The first line of the entries below, the line containing "followed by the", and every line between them should be repeated exactly, and nothing else.

(Dataset entries)

↓

(** * Lutris Battle.net runner: product database scanner and runner life cycle

    A shallow embedding of
    - [lutris/util/bnet.py] ([regex_product_db], [products_parse], [read_config]),
    - the parts of [lutris/runners/winebattlenet.py] that locate and create the
      Wine prefix, shut Battle.net down before a launch and build the launch
      command,
    - [Runner.is_installed] of [lutris/runners/runner.py],
    followed by the properties of the specification that were checked on it. *)

From Stdlib Require Import NArith Lia List.
From Stdlib.Strings Require Import Ascii String Byte.
From stdpp Require Import base option list gmap strings fin_maps sorting.

Set Default Proof Using "Type".

(** ** Python values, dictionaries of options *)

(** The values found in configuration dictionaries and returned by the runner
    methods. *)
Inductive pyval : Type :=
  | VNone
  | VBool (b : bool)
  | VStr (s : string).

#[global] Instance pyval_eq_dec : EqDecision pyval.
Proof. solve_decision. Defined.

(** Truth value of an object in a condition ([if x], [not x], [x or y]). *)
Definition truthy (v : pyval) : bool :=
  match v with
  | VNone => false
  | VBool b => b
  | VStr s => negb (String.eqb s "")
  end.

(** [a or b] *)
Definition py_or (a b : pyval) : pyval := if truthy a then a else b.

(** [d.get(k)] *)
Definition dict_get (d : gmap string pyval) (k : string) : pyval :=
  default VNone (d !! k).

(** ** Exceptions *)

(** The exceptions the modelled code can raise. *)
Inductive exn : Type :=
  | IndexError
  | UnicodeDecodeError
  | KeyError (key : pyval)
  | TypeError
  | ValueError
  | FileNotFoundError
  | IsADirectoryError
  | NotADirectoryError
  | FileExistsError
  | PermissionError
  | NotImplementedError.

(** A computation that returns a value or raises. *)
Inductive result (A : Type) : Type :=
  | Ok (a : A)
  | Raise (e : exn).
Arguments Ok {A} a.
Arguments Raise {A} e.

#[global] Instance result_bind : MBind result := λ A B k r,
  match r with
  | Ok a => k a
  | Raise e => Raise e
  end.

(** ** Bytes and text

    A [bytes] object is a list of bytes.  A Python [str] is represented by its
    UTF-8 encoding, held in a Rocq [string]: UTF-8 is one-to-one on the strings
    that [bytes.decode] can return, so two [str] are equal exactly when their
    representations are. *)

Abbreviation bytes := (list byte).

(** [buf[i]] : the byte as an integer, [IndexError] out of range. *)
Definition index (buf : bytes) (i : nat) : result nat :=
  match buf !! i with
  | Some b => Ok (N.to_nat (Byte.to_N b))
  | None => Raise IndexError
  end.

(** [buf[a:b]] for [0 <= a]: slicing clamps to the end of the buffer and never
    raises. *)
Definition slice (buf : bytes) (a b : nat) : bytes :=
  take (b - a) (drop a buf).

Definition byte_in (lo hi : N) (b : byte) : bool :=
  (N.leb lo (Byte.to_N b) && N.leb (Byte.to_N b) hi)%bool.

(** A continuation byte [10xxxxxx]. *)
Definition cont (b : byte) : bool := byte_in 128 191 b.

(** Strict UTF-8, as [bytes.decode()] checks it: shortest encodings only, no
    surrogates, nothing above U+10FFFF, no sequence cut short. *)
Fixpoint utf8_valid (bs : bytes) : bool :=
  match bs with
  | [] => true
  | b0 :: tl =>
    if byte_in 0 127 b0 then utf8_valid tl
    else match tl with
      | [] => false
      | b1 :: tl1 =>
        if byte_in 194 223 b0 then cont b1 && utf8_valid tl1
        else match tl1 with
          | [] => false
          | b2 :: tl2 =>
            if byte_in 224 224 b0 then byte_in 160 191 b1 && cont b2 && utf8_valid tl2
            else if byte_in 237 237 b0 then byte_in 128 159 b1 && cont b2 && utf8_valid tl2
            else if byte_in 225 239 b0 then cont b1 && cont b2 && utf8_valid tl2
            else match tl2 with
              | [] => false
              | b3 :: tl3 =>
                if byte_in 240 240 b0
                then byte_in 144 191 b1 && cont b2 && cont b3 && utf8_valid tl3
                else if byte_in 241 243 b0
                then cont b1 && cont b2 && cont b3 && utf8_valid tl3
                else if byte_in 244 244 b0
                then byte_in 128 143 b1 && cont b2 && cont b3 && utf8_valid tl3
                else false
              end
          end
      end
  end.

(** [bs.decode()] *)
Definition decode (bs : bytes) : result string :=
  if utf8_valid bs then Ok (string_of_list_byte bs) else Raise UnicodeDecodeError.

(** ** [lutris/util/bnet.py] *)

(** One entry of the mapping [products_parse] builds:
    [{'gameid': name, 'path': path, 'code': code}]. *)
Record Product : Type := mkProduct {
  gameid : string;
  path : string;
  code : string
}.

(** [regex_product_db = re.compile(b'\x0A..\x0A')]: the pattern matched at the
    head of a buffer.  In a bytes pattern without DOTALL, [.] is any byte but
    the newline [0x0A]. *)
Definition dot (b : byte) : bool := negb (Byte.eqb b x0a).

Definition regex_product_db (b0 b1 b2 b3 : byte) : bool :=
  Byte.eqb b0 x0a && dot b1 && dot b2 && Byte.eqb b3 x0a.

(** [regex_product_db.finditer(buf)], as the list of [match_obj.start()]: the
    buffer is searched from left to right, and the search resumes right after
    the four bytes of a match.  [pos] is the offset of [buf] in the whole
    buffer. *)
Fixpoint finditer_from (pos : nat) (buf : bytes) : list nat :=
  match buf with
  | [] => []
  | b0 :: tl =>
    match tl with
    | b1 :: b2 :: b3 :: tl' =>
      if regex_product_db b0 b1 b2 b3
      then pos :: finditer_from (pos + 4) tl'
      else finditer_from (S pos) tl
    | _ => finditer_from (S pos) tl
    end
  end.

Definition finditer (buf : bytes) : list nat := finditer_from 0 buf.

(** The body of the [for match_obj in ...] loop of [products_parse], for the
    match that starts at [start]. *)
Definition products_parse_body (buf : bytes) (products : gmap string Product)
    (start : nat) : result (gmap string Product) :=
  let offset := start in
  let offset := offset + 4 in
  length ← index buf offset;
  let offset := offset + 1 in
  name ← decode (slice buf offset (offset + length));
  let offset := offset + length in
  let offset := offset + 1 in
  length ← index buf offset;
  let offset := offset + 1 in
  code ← decode (slice buf offset (offset + length));
  let offset := offset + length in
  let offset := offset + 3 in
  length ← index buf offset;
  let offset := offset + 1 in
  path ← decode (slice buf offset (offset + length));
  Ok (<[name := {| gameid := name; path := path; code := code |}]> products).

(** The loop itself: an exception leaves it at once. *)
Fixpoint products_parse_loop (buf : bytes) (matches : list nat)
    (products : gmap string Product) : result (gmap string Product) :=
  match matches with
  | [] => Ok products
  | start :: rest =>
    products ← products_parse_body buf products start;
    products_parse_loop buf rest products
  end.

(** A binary file object: its content and the read position. *)
Record FileObj : Type := mkFile {
  f_data : bytes;
  f_pos : nat
}.

(** [file.read()]: what is left after the position, which moves to the end. *)
Definition file_read (f : FileObj) : bytes * FileObj :=
  (drop (f_pos f) (f_data f), {| f_data := f_data f; f_pos := length (f_data f) |}).

(** [open(path, "rb")] on a regular file with this content. *)
Definition open_rb (data : bytes) : FileObj := {| f_data := data; f_pos := 0 |}.

Definition products_parse (file : FileObj) : result (gmap string Product) * FileObj :=
  let '(buf, file) := file_read file in
  let products := ∅ in
  (products_parse_loop buf (finditer buf) products, file).

(** ** [os.path]: the functions of [posixpath] the runner uses *)

Definition startswith_sep (s : string) : bool :=
  match s with
  | String c _ => Ascii.eqb c "/"
  | EmptyString => false
  end.

Fixpoint endswith_sep (s : string) : bool :=
  match s with
  | EmptyString => false
  | String c EmptyString => Ascii.eqb c "/"
  | String _ s' => endswith_sep s'
  end.

(** One round of the loop of [posixpath.join]. *)
Definition join_step (path b : string) : string :=
  if startswith_sep b then b
  else if String.eqb path "" || endswith_sep path then path +:+ b
  else path +:+ "/" +:+ b.

(** [os.path.join(a, *p)] *)
Definition os_path_join (a : string) (p : list string) : string :=
  fold_left join_step p a.

(** [s.rstrip('/')] and the test [head != '/' * len(head)], on the reversed
    list of characters. *)
Fixpoint lstrip_sep (cs : list ascii) : list ascii :=
  match cs with
  | c :: cs' => if Ascii.eqb c "/" then lstrip_sep cs' else cs
  | [] => []
  end.

Fixpoint drop_until_sep (cs : list ascii) : list ascii :=
  match cs with
  | c :: cs' => if Ascii.eqb c "/" then cs else drop_until_sep cs'
  | [] => []
  end.

(** [os.path.dirname(p)]: [head = p[:p.rfind('/') + 1]], with its trailing
    slashes removed unless it consists of slashes only. *)
Definition os_path_dirname (p : string) : string :=
  let head := drop_until_sep (rev (list_ascii_of_string p)) in
  match lstrip_sep head with
  | [] => string_of_list_ascii (rev head)
  | stripped => string_of_list_ascii (rev stripped)
  end.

↑

**RESPONSE TO THE EXERCISE**
(** * Lutris Battle.net runner: product database scanner and runner life cycle

    A shallow embedding of
    - [lutris/util/bnet.py] ([regex_product_db], [products_parse], [read_config]),
    - the parts of [lutris/runners/winebattlenet.py] that locate and create the
      Wine prefix, shut Battle.net down before a launch and build the launch
      command,
    - [Runner.is_installed] of [lutris/runners/runner.py],
    followed by the properties of the specification that were checked on it. *)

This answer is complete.